**TASK OBJECTIVE**
From the entries that follow, report every line in which "intros" occurs.

====== THE DATA

Lemma encode_char_not_dollar (i : Z) :
  0 <= i < 64 -> Ascii.eqb (encode_char i) "$"%char = false.
Proof.
  intros Hi. pose proof encode_char_not_dollar_all as H.
  rewrite forallb_forall in H. specialize (H (Z.to_nat i)).
  rewrite Z2Nat.id in H by lia.
  apply negb_true_iff, H, in_seq. lia.
Qed.

Lemma contains_sextet_char (val k : Z) (s : string) :
  0 <= k ->
  contains "$" (String (sextet_char val k) s) = contains "$" s.
Proof.
  intros Hk. cbn [contains]. unfold sextet_char.
  now rewrite encode_char_not_dollar by (apply sextet_index; lia).
Qed.

(** The encoder only writes alphabet characters: no field separator. *)
Lemma contains_EncodeToString (l : list byte) :
  contains "$" (EncodeToString l) = false.
Proof.
  induction l as [|a|a b|a b c l IH] using list_ind3;
    cbn [EncodeToString]; rewrite ?contains_sextet_char by lia;
    [reflexivity..|exact IH].
Qed.

(** ** Splitting *)

Lemma Split_no_sep (s : string) (sep : ascii) :
  contains sep s = false -> Split s sep = [s].
Proof.
  induction s as [|c s IH]; cbn [contains Split]; [reflexivity|].
  intros H. apply orb_false_iff in H as [Hc Hs].
  rewrite Hc, (IH Hs). reflexivity.
Qed.

Lemma Split_app (s t : string) (sep : ascii) :
  contains sep s = false ->
  Split (s ++ String sep t) sep = s :: Split t sep.
Proof.
  induction s as [|c s IH]; cbn [contains Split append].
  - intros _. now rewrite Ascii.eqb_refl.
  - intros H. apply orb_false_iff in H as [Hc Hs].
    rewrite Hc, (IH Hs). reflexivity.
Qed.

Lemma Split_not_nil (s : string) (sep : ascii) : Split s sep <> [].
Proof.
  destruct s as [|c s]; cbn [Split]; [discriminate|].
  destruct (Ascii.eqb c sep); [discriminate|].
  destruct (Split s sep); discriminate.
Qed.

(** ** Construction *)

Lemma IDKey_defaults (core : kdf) (pw s : list byte) :
  IDKey core pw s 3 65536 2 32
  = Returned (map (core pw s 3 65536 2 32) (seq 0 32)).
Proof. reflexivity. Qed.

(** What [New] returns, by cases on the entropy source. *)
Lemma New_cases (core : kdf) (r : Reader) (toHash : string) :
  New core r toHash =
  if fails r then
    Returned (zero,
              Some (Wrapf "failed to generate random bytes"
                          (LibError RandFailure)))
  else
    let s := map (stream r) (seq 0 16) in
    Returned
      (mkArgon2 (Some s) 3 65536 2 32
         (Some (map (core (bytes_of_string toHash) s 3 65536 2 32) (seq 0 32)))
         true,
       None).
Proof.
  unfold New, makeSalt, Bytes, rand_Read. cbn [salt].
  destruct (fails r); [reflexivity|].
  cbv zeta. unfold makeHash, set_salt.
  cbn [salt iterations memory parallelism keyLength hashed isValid elems].
  unfold iterations_default, memory_default, parallelism_default,
    keyLength_default.
  change (64 * 1024) with 65536.
  rewrite IDKey_defaults. reflexivity.
Qed.

(** C7.  [New] reads sixteen bytes of salt from the entropy source and
    derives a 32-byte key from the plaintext and that salt with
    iterations = 3, memory = 65536, parallelism = 2.  It returns an error
    exactly when the source fails (and then the zero value); otherwise it
    returns a valid value carrying the salt, the default parameters and
    the key.  It never panics. *)
Theorem New_default_parameters (core : kdf) (r : Reader) (plaintext : string) :
  match New core r plaintext with
  | Panicked _ => False
  | Returned (a, Some err) =>
      fails r = true /\ a = zero
      /\ errors_Is err (LibError RandFailure) = true
  | Returned (a, None) =>
      fails r = false
      /\ exists s key,
           rand_Read r (Z.to_nat saltLength) = Ok s
           /\ List.length s = 16%nat
           /\ IDKey core (bytes_of_string plaintext) s
                    iterations_default memory_default parallelism_default
                    keyLength_default = Returned key
           /\ List.length key = 32%nat
           /\ a = mkArgon2 (Some s) 3 (64 * 1024) 2 32 (Some key) true
  end.
Proof.
  rewrite New_cases. unfold rand_Read.
  destruct (fails r).
  - repeat split.
  - cbv zeta. split; [reflexivity|].
    eexists. eexists.
    split; [reflexivity|].
    split; [now rewrite length_map, length_seq|].
    split; [apply IDKey_defaults|].
    split; [now rewrite length_map, length_seq|].
    reflexivity.
Qed.

(** ** Comparison *)

Lemma Compare_unfold (core : kdf) (a : Argon2) (toCompare : string) :
  Compare core a toCompare =
  match IDKey core (bytes_of_string toCompare) (elems (salt a))
              (iterations a) (memory a) (parallelism a) (keyLength a) with
  | Panicked msg => Panicked msg
  | Returned key =>
      Returned (ConstantTimeCompare (elems (hashed a)) key =? 1)
  end.
Proof.
  unfold Compare, makeHash.
  cbn [salt iterations memory parallelism keyLength].
  destruct IDKey; reflexivity.
Qed.

(** C2.  [a.Compare(c)] leaves [a] as it was, and returns true exactly
    when the key derived from [c] with the salt, iterations, memory,
    parallelism and key length stored in [a] is the byte sequence stored
    in [a.hashed]. *)
Theorem Compare_true_iff (core : kdf) (a : Argon2) (candidate : string) :
  let (res, a') := call_by_value (fun x => Compare core x candidate) a in
  a' = a
  /\ (res = Returned true <->
      IDKey core (bytes_of_string candidate) (elems (salt a))
            (iterations a) (memory a) (parallelism a) (keyLength a)
      = Returned (elems (hashed a))).
Proof.
  unfold call_by_value. split; [reflexivity|].
  rewrite Compare_unfold.
  destruct IDKey as [key|msg].
  - split.
    + intros H. injection H as H.
      apply ConstantTimeCompare_eq in H. now rewrite H.
    + intros H. injection H as ->. f_equal.
      now apply ConstantTimeCompare_eq.
  - split; discriminate.
Qed.



(** ** Parsing a rendered value *)

Lemma Sscanf_version_19 : Sscanf "v=19" "v=%d" [IntPtr] = Ok [19].
Proof. vm_compute. reflexivity. Qed.

Lemma Sscanf_default_options :
  Sscanf "m=65536,t=3,p=2" "m=%d,t=%d,p=%d" [UintPtr 32; UintPtr 32; UintPtr 8]
  = Ok [65536; 3; 2].
Proof. vm_compute. reflexivity. Qed.

(** The rendering of a valid value with the default parameters. *)
Lemma Argon2_String_defaults (s h : list byte) :
  Argon2_String (mkArgon2 (Some s) 3 65536 2 32 (Some h) true)
  = ("$argon2id$v=19$m=65536,t=3,p=2$"
     ++ EncodeToString s ++ String "$" (EncodeToString h))%string.
Proof. reflexivity. Qed.

Lemma Split_rendered_defaults (s h : list byte) :
  Split ("$argon2id$v=19$m=65536,t=3,p=2$"
         ++ EncodeToString s ++ String "$" (EncodeToString h)) "$"
  = [""; "argon2id"; "v=19"; "m=65536,t=3,p=2";
     EncodeToString s; EncodeToString h].
Proof.
  change ("$argon2id$v=19$m=65536,t=3,p=2$"
          ++ EncodeToString s ++ String "$" (EncodeToString h))%string
    with (""
          ++ String "$"
               ("argon2id"
                ++ String "$"
                     ("v=19"
                      ++ String "$"
                           ("m=65536,t=3,p=2"
                            ++ String "$"
                                 (EncodeToString s
                                  ++ String "$" (EncodeToString h))))))%string.
  rewrite !Split_app by (reflexivity || apply contains_EncodeToString).
  rewrite Split_no_sep by apply contains_EncodeToString.
  reflexivity.
Qed.

(** Parsing the rendering of a default-parameter value with a 32-byte key
    gives the value back. *)
Lemma NewByEncoded_rendered_defaults (s h : list byte) :
  List.length h = 32%nat ->
  NewByEncoded (Argon2_String (mkArgon2 (Some s) 3 65536 2 32 (Some h) true))
  = (mkArgon2 (Some s) 3 65536 2 32 (Some h) true, None).
Proof.
  intros Hlen. rewrite Argon2_String_defaults.
  unfold NewByEncoded. rewrite Split_rendered_defaults.
  cbn [List.length Nat.eqb encodedSlicesCount negb nth].
  rewrite Sscanf_version_19. cbn [nth].
  change (negb (19 =? argon2_Version)) with false. cbv iota.
  rewrite !DecodeString_EncodeToString.
  rewrite Sscanf_default_options. cbn [nth].
  rewrite Hlen. reflexivity.
Qed.

(** C1.  When [New] succeeds on a plaintext, parsing the rendering of the
    value it returns succeeds and gives that value back, and comparing the
    parsed value against the plaintext returns true. *)
Theorem round_trip (core : kdf) (r : Reader) (plaintext : string)
    (a : Argon2) :
  New core r plaintext = Returned (a, None) ->
  NewByEncoded (Argon2_String a) = (a, None)
  /\ Compare core (fst (NewByEncoded (Argon2_String a))) plaintext
     = Returned true.
Proof.
  rewrite New_cases. destruct (fails r); [discriminate|].
  cbv zeta.
  set (s := map (stream r) (seq 0 16)).
  pose proof (IDKey_defaults core (bytes_of_string plaintext) s) as Hkey.
  set (h := map (core (bytes_of_string plaintext) s 3 65536 2 32) (seq 0 32))
    in *.
  assert (Hlen : List.length h = 32%nat)
    by (unfold h; now rewrite length_map, length_seq).
  clearbody h s. intros H. injection H as <-.
  rewrite (NewByEncoded_rendered_defaults s h Hlen).
  split; [reflexivity|]. cbn [fst].
  rewrite Compare_unfold.
  cbn [salt iterations memory parallelism keyLength hashed elems].
  rewrite Hkey. f_equal.
  now apply ConstantTimeCompare_eq.
Qed.

Lemma round_trip_witness :
  exists a,
    New sample_kdf sample_reader "password" = Returned (a, None)
    /\ NewByEncoded (Argon2_String a) = (a, None)
    /\ Compare sample_kdf (fst (NewByEncoded (Argon2_String a))) "password"
       = Returned true.
Proof.
  eexists. split; [vm_compute; reflexivity|].
  apply (round_trip sample_kdf sample_reader "password").
  vm_compute. reflexivity.
Defined.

============

**TASK SOLUTION**
  intros Hi. pose proof encode_char_not_dollar_all as H.
  intros Hk. cbn [contains]. unfold sextet_char.
  intros H. apply orb_false_iff in H as [Hc Hs].
  - intros _. now rewrite Ascii.eqb_refl.
  - intros H. apply orb_false_iff in H as [Hc Hs].
    + intros H. injection H as H.
    + intros H. injection H as ->. f_equal.
  intros Hlen. rewrite Argon2_String_defaults.
  clearbody h s. intros H. injection H as <-.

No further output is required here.